A summary of the expression of SODs in human lung diseases has been given in Table 3
|Lowered or unchanged in asthmatic airways|
|Elevated in alveolar type II epithelial cells and macrophages of interstitial pneumonias and sarcoidosis|
|Low in fibroblasts and fibromyxoid lesions in usual interstitial pneumonia (idiopathic pulmonary fibrosis)|
|High in the proliferating type II epithelial cells in bronchopulmonary dysplasia (chronic lung disease)|
|High in mesothelioma|
|Possibly elevated in lung cancer|
|Decreased in asthmatic airways|
|Elevated mRNA in cultured mesothelioma cells (micro array study)|
|Positive in hyaline membranes and in the proliferating type II epithelial cells in respiratory distress syndrome and bron chopulmonary dysplasia (chronic lung disease)|
A basic understanding about the expression and regulation of antioxidant enzymes in normal lung and the changes that occur in lung diseases is necessary to develop therapeutic interventions to control oxidative stress in the lung. Oxidant/antioxidant balance in the bronchial epithelium, alveolar structures, and interstitium constitute the primary defense against oxidant stress of the lung.
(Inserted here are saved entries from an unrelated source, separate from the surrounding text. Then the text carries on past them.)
(** The directory of a store at rest and what selects its generation. *)
Lemma settled_opened u o s :
  settled u o s -> exists r rm v mo K,
  root s = Some r /\ nodes s !! r = Some (NDir rm [v] []) /\ (forall n, v !! n <> Some r) /\
  (forall K N, (forall n xs, K !! n = Some xs -> v !! n ∈ xs) -> (forall n x, N !! n = Some x -> v !! n = x) ->
     known r u (delete r (nodes s)) ∅ K N s) /\
  K !! ACTIVE_MARKER = Some [mo] /\ describes u (delete r (nodes s)) K mo o /\
  forall n xs, K !! n = Some xs -> v !! n ∈ xs /\ (n = ACTIVE_MARKER \/ is_generation_name n = true /\ xs = [v !! n] /\ v !! n <> None).
Proof.
  intros (r & rm & v & Hr & Hc & Hn & Hrm & Hself & Hnx & Ho).
  assert (forall K N, (forall n xs, K !! n = Some xs -> v !! n ∈ xs) -> (forall n x, N !! n = Some x -> v !! n = x) ->
            known r u (delete r (nodes s)) ∅ K N s) as Hk.
  { intros K N HK HN. split; try done.
    - exists v, [], rm, []. split_and!; [done|by apply Forall_singleton| |done].
      constructor; [|constructor]. intros n xs. apply HK.
    - apply delete_subseteq.
    - apply map_empty_subseteq.
    - apply map_disjoint_empty_r.
    - split; [apply lookup_delete_eq|done]. }
  destruct o as [p|].
  - destruct Ho as (mi & m & g & d & dm & gv & Hmi & Hmk & Hm & Hg & Hvg & Hd & Hdm & Hcon & Hvp).
    assert (g <> ACTIVE_MARKER) as Hga by (intros ->; by destruct Hg).
    assert (mi <> r) as Hmr by congruence.
    assert (d <> r) as Hdr by (intros ->; by apply (Hself g)).
    exists r, rm, v, (Some mi), (<[ACTIVE_MARKER := [Some mi]]> {[g := [Some d]]}).
    split_and!; [done..|apply lookup_insert_eq| |].
    + exists g, m, d, dm, gv. split_and!; try done.
      * by rewrite lookup_delete_ne.
      * by rewrite lookup_insert_ne, lookup_singleton_eq.
      * by rewrite lookup_delete_ne.
      * eapply contents_delete; [done|]. intros i m' bs Hi ->. congruence.
    + intros n xs [[<- <-]|[? [<- <-]%lookup_singleton_Some]]%lookup_insert_Some.
      * split; [set_solver|by left].
      * split; [set_solver|right]. rewrite Hvg. split_and!; [apply Hg|done..].
  - exists r, rm, v, None, {[ACTIVE_MARKER := [None]]}. split_and!; [done..|apply lookup_singleton_eq|done|].
    intros n xs [<- <-]%lookup_singleton_Some. rewrite Ho. split; [set_solver|by left].
Qed.

Lemma settled_known u o s tk :
  settled u o s -> resolve s [PAIR ++ tk] = Err NotFound ->
  exists r F K, safe u (fun o' => o' = o) F K /\ known r u F ∅ K {[PAIR ++ tk := None]} s /\
  K !! (STAGE ++ tk) = None /\ K !! (PAIR ++ tk) = None /\ K !! (ACTIVE ++ tk ++ TMP) = None /\
  K !! (RECOVERY ++ tk) = None.
Proof.
  intros Hset Hfresh. destruct (settled_opened u o s Hset) as (r & rm & v & mo & K & Hr & Hn & _ & Hk & Ha & Hd & HK).
  assert (v !! (PAIR ++ tk) = None) as Hv.
  { unfold resolve in Hfresh. rewrite Hr in Hfresh. cbn [walk] in Hfresh. rewrite Hn in Hfresh. cbn [current] in Hfresh.
    by destruct (v !! (PAIR ++ tk)). }
  assert (forall n, n <> ACTIVE_MARKER -> is_generation_name n = false \/ v !! n = None -> K !! n = None) as Hnone.
  { intros n Hne Hng. destruct (K !! n) as [xs|] eqn:Hx; [|done].
    destruct (HK n xs Hx) as [_ [->|(Hg & _ & Hs)]]; [done|]. destruct Hng; congruence. }
  destruct (names_ne tk) as (_ & _ & _ & _ & _ & _ & N1 & N2 & N3 & N4).
  exists r, (delete r (nodes s)), K. split_and!.
  - exists [mo]. split; [done|]. intros mo' ->%list_elem_of_singleton. by exists o.
  - apply Hk; [intros n xs Hx; by apply HK|]. intros n x [<- <-]%lookup_singleton_Some. done.
  - apply Hnone; [done|]. left. by apply not_true_is_false; intros Hg%generation_prefix.
  - apply Hnone; [done|]. by right.
  - apply Hnone; [done|]. left. by apply not_true_is_false; intros Hg%generation_prefix.
  - apply Hnone; [done|]. left. by apply not_true_is_false; intros Hg%generation_prefix.
Qed.
(* ===== verification/CatacombBackup.v ===== *)
(** * Exports and removals are durable in order

    The workflows of [CatacombSession.v] over any transport: a template is durable before
    the coprocessor is told that it was saved, the next manifest before an identity is
    removed, and the generation that is selected in the end is the one exported. *)

From S2P Require Import Prelude Effects Policy Biometric Mesa Commands Control UserWorkflow StandardProtocol IdentityCatalog FileSystem CatacombStore CatacombSafety CatacombAtomic CatacombSession.

Import FileSystem CatacombStore CatacombSafety CatacombAtomic CatacombSession.

Module CatacombBackup.

(** ** Runs of a session *)

Section Runs.
Context (u : Z) (H : FS -> Prop).
Context {T E : Type} `{BiometricTransport T E}.
Context (tr0 : T).
Abbreviation log := (list (Sent E)).

(** The answers of a log are those of the transport that began as [tr0]. *)
Definition tracked (l : log) : Prop := forall i e, l !! i = Some e ->
  answered e = response tr0 (packet <$> take i l) (packet e).
Definition tracks (s : session T E) : Prop :=
  transport s = after tr0 (packet <$> sent s) /\ tracked (sent s).

Definition srun {F A} (P : log -> Transaction -> FS -> Prop) (m : M (session T E * Transaction) F A)
    (Q : res F A -> log -> Transaction -> FS -> Prop) : Prop :=
  forall s t, (process u (files s) /\ tracks s) -> Forall H (history (files s)) -> P (sent s) t (fs (files s)) ->
  exists x s' t', m (s, t) = (x, (s', t')) /\ (process u (files s') /\ tracks s') /\ Forall H (history (files s')) /\
  Q x (sent s') t' (fs (files s')).

(** The transport may fail or panic; then [bad] holds. *)
Definition spost {F A} (good : A -> log -> Transaction -> FS -> Prop) (bad : log -> Transaction -> FS -> Prop)
    (x : res F A) (l : log) (t : Transaction) (s : FS) : Prop :=
  match x with Ok a => good a l t s | Err _ | Panic => bad l t s end.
Although the expression of SODs has been characterized relatively well in animal and human lung, the specific role of the antioxidant enzymes in the pathogenesis of most lung diseases remains unclear. For instance, individual variability of these enzymes (polymorphisms) leading to lower antioxidant activity in lung cells may be hypothesized to play a role in the development of both nonmalignant and malignant lung diseases. Several polymorphisms have in fact been characterized, but their role in the pathogenesis of various lung disorders has not yet been systematically investigated. Antioxidant enzymes exhibit cell-specific expressions in human lung. MnSOD is upregulated in inflammatory areas of some lung diseases, but whether induction offers any protection in these diseases or whether induction is a secondary reaction with variability in individuals and various cell types also remains to be investigated. ECSOD is uniquely expressed in the lung and holds potential importance in multiple human lung diseases, with special interest being directed toward interstitial lung diseases and diseases of the vasculature. The significance of ECSOD in lung diseases also waits for future investigations. More efforts should be directed not only toward understanding the significance of the variability of these enzymes in individuals and various diseases but also to their potential role in therapeutic approaches. It, however, is clear that oxidants are associated with most lung diseases and that severe ongoing oxidant stress causes downregulation of SODs. These phenomena may further enhance the progression of the lung disease. It may, therefore, be hypothesized that therapeutic antioxidants such as SOD mimetics might provide new approaches to attenuate oxidant-associated lung injury in humans. These new agents show efficacy in oxidant-induced experimental lung models, but their significance has not yet been investigated in human lung.